**PROBLEM REQUIREMENTS**
All that should come back is the lines of the data below from the one containing "eexists _, b. split_and!; [exact Hj' | done.. | intros" to the one containing "simpl. intros r", inclusive, exactly as they stand.

[Dataset entries]
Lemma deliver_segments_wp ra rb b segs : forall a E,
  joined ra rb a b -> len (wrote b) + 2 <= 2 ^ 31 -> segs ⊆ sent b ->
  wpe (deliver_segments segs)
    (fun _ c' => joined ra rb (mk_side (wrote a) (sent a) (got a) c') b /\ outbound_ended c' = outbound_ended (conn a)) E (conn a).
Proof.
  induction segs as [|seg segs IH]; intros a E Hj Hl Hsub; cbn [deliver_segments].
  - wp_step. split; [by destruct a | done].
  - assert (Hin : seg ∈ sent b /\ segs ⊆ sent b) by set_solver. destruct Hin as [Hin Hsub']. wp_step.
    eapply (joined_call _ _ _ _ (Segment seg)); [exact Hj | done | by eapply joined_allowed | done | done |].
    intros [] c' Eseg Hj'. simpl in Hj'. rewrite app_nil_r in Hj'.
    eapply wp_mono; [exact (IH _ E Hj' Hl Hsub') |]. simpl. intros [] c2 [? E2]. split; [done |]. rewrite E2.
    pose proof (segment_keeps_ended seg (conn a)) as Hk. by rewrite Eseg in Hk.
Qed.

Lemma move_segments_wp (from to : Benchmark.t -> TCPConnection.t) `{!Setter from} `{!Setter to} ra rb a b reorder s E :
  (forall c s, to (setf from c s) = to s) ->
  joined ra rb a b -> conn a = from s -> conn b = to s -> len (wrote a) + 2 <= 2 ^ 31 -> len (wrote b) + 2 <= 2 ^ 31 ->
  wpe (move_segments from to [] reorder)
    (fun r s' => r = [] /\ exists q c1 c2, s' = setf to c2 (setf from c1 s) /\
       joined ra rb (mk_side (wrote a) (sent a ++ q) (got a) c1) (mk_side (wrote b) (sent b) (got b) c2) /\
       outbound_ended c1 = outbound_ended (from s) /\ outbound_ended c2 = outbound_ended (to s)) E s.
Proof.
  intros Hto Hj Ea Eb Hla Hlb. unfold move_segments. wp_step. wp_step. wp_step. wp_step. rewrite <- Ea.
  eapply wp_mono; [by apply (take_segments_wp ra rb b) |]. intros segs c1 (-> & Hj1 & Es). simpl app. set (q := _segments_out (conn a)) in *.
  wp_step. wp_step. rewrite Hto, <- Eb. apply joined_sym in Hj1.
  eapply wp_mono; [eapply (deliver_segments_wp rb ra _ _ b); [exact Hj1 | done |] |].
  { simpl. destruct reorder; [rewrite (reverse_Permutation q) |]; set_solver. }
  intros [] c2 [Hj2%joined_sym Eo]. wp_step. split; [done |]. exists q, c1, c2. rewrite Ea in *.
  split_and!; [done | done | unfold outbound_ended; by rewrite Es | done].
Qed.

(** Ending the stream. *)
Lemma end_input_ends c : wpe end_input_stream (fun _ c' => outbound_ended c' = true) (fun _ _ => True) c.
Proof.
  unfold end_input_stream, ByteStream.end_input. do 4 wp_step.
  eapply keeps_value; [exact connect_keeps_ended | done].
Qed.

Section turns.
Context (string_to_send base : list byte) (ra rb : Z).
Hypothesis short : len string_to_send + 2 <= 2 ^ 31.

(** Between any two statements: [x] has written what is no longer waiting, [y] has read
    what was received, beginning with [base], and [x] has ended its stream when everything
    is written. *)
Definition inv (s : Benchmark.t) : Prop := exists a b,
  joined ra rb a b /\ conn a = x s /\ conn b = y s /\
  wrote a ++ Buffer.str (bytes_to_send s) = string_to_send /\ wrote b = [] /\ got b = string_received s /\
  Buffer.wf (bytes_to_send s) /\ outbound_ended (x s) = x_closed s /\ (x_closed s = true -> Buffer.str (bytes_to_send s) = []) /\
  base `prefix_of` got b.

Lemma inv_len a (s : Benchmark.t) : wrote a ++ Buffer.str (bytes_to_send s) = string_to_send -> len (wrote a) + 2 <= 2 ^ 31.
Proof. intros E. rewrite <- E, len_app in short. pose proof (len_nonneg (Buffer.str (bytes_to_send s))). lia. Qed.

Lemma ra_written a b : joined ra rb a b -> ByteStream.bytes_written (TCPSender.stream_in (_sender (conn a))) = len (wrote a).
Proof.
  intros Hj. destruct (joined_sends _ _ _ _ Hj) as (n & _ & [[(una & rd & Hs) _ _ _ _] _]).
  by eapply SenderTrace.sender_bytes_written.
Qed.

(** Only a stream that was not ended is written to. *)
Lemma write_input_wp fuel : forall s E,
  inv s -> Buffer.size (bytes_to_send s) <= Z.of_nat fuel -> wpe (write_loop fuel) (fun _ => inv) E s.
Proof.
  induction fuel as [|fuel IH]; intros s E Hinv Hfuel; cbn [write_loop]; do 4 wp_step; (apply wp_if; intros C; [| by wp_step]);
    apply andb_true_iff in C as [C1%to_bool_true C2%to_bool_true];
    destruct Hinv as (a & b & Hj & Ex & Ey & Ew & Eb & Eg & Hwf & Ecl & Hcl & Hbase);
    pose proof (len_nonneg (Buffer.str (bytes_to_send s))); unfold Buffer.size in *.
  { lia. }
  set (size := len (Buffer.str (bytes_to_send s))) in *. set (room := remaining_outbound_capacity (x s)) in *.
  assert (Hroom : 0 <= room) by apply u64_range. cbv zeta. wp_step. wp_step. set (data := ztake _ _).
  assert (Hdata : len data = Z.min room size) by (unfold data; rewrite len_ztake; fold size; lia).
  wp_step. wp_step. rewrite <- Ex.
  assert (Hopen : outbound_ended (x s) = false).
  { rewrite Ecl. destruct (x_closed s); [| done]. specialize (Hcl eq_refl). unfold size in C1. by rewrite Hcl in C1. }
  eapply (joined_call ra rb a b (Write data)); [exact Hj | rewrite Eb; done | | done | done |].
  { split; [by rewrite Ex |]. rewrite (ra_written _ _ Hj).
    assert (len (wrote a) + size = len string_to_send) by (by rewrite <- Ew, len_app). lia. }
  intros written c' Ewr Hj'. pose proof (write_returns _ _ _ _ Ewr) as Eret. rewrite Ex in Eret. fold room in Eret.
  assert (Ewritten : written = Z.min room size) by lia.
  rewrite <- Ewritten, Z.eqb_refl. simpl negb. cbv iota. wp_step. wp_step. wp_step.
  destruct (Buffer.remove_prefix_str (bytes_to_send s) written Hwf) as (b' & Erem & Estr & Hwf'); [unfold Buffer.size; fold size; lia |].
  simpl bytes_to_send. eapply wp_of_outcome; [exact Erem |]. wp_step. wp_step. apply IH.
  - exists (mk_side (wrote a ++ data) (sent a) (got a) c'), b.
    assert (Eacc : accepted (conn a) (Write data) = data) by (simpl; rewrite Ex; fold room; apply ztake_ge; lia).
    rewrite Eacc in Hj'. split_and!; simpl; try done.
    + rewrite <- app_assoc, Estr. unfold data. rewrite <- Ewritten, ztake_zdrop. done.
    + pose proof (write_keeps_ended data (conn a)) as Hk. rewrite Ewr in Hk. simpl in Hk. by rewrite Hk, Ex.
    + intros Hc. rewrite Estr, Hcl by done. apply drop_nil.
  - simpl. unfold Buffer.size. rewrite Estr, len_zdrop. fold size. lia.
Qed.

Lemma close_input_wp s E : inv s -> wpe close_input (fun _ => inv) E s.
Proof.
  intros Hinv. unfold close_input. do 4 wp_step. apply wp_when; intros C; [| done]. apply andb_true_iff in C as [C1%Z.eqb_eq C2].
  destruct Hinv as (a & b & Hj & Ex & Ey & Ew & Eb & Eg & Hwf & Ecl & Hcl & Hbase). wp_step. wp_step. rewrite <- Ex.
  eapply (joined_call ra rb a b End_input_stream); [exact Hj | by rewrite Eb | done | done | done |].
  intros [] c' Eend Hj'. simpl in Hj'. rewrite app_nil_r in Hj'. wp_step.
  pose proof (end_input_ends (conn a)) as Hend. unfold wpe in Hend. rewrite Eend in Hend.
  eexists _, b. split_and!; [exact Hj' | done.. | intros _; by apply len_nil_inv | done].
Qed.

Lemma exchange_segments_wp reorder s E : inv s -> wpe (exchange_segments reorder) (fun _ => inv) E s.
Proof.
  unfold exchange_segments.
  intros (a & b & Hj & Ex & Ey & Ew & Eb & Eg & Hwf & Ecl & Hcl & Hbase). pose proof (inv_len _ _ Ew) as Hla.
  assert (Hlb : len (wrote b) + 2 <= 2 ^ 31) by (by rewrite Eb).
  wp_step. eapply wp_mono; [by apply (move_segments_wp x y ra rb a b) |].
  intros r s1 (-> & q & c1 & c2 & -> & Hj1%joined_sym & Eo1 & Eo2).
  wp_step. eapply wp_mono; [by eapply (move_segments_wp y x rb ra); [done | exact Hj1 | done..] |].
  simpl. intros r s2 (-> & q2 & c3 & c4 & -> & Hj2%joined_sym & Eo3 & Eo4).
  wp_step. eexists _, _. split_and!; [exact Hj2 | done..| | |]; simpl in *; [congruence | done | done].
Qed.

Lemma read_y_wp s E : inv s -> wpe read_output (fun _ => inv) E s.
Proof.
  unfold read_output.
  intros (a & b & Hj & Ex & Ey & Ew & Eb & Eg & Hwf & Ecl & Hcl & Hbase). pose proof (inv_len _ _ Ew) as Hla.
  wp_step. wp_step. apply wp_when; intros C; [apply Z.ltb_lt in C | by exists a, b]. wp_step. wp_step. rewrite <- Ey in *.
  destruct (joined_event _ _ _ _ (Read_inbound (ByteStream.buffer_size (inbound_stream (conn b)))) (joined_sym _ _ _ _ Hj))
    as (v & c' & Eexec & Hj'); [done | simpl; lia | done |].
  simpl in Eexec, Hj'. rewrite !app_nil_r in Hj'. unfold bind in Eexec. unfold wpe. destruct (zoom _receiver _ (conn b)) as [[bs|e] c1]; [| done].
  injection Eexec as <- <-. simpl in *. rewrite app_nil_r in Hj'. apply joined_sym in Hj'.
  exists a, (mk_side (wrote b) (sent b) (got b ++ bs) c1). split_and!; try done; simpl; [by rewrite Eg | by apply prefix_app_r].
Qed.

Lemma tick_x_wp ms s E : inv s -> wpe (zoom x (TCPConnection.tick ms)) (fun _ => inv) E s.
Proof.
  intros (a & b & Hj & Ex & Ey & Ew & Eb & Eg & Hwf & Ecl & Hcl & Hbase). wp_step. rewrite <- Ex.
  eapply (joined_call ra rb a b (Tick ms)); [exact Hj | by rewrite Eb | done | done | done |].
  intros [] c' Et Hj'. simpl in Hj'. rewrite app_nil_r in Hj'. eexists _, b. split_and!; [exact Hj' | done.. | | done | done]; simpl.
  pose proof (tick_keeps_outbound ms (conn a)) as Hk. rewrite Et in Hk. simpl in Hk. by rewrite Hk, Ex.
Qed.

**TASK RESULT**
  eexists _, b. split_and!; [exact Hj' | done.. | intros _; by apply len_nil_inv | done].
Qed.

Lemma exchange_segments_wp reorder s E : inv s -> wpe (exchange_segments reorder) (fun _ => inv) E s.
Proof.
  unfold exchange_segments.
  intros (a & b & Hj & Ex & Ey & Ew & Eb & Eg & Hwf & Ecl & Hcl & Hbase). pose proof (inv_len _ _ Ew) as Hla.
  assert (Hlb : len (wrote b) + 2 <= 2 ^ 31) by (by rewrite Eb).
  wp_step. eapply wp_mono; [by apply (move_segments_wp x y ra rb a b) |].
  intros r s1 (-> & q & c1 & c2 & -> & Hj1%joined_sym & Eo1 & Eo2).
  wp_step. eapply wp_mono; [by eapply (move_segments_wp y x rb ra); [done | exact Hj1 | done..] |].
  simpl. intros r s2 (-> & q2 & c3 & c4 & -> & Hj2%joined_sym & Eo3 & Eo4).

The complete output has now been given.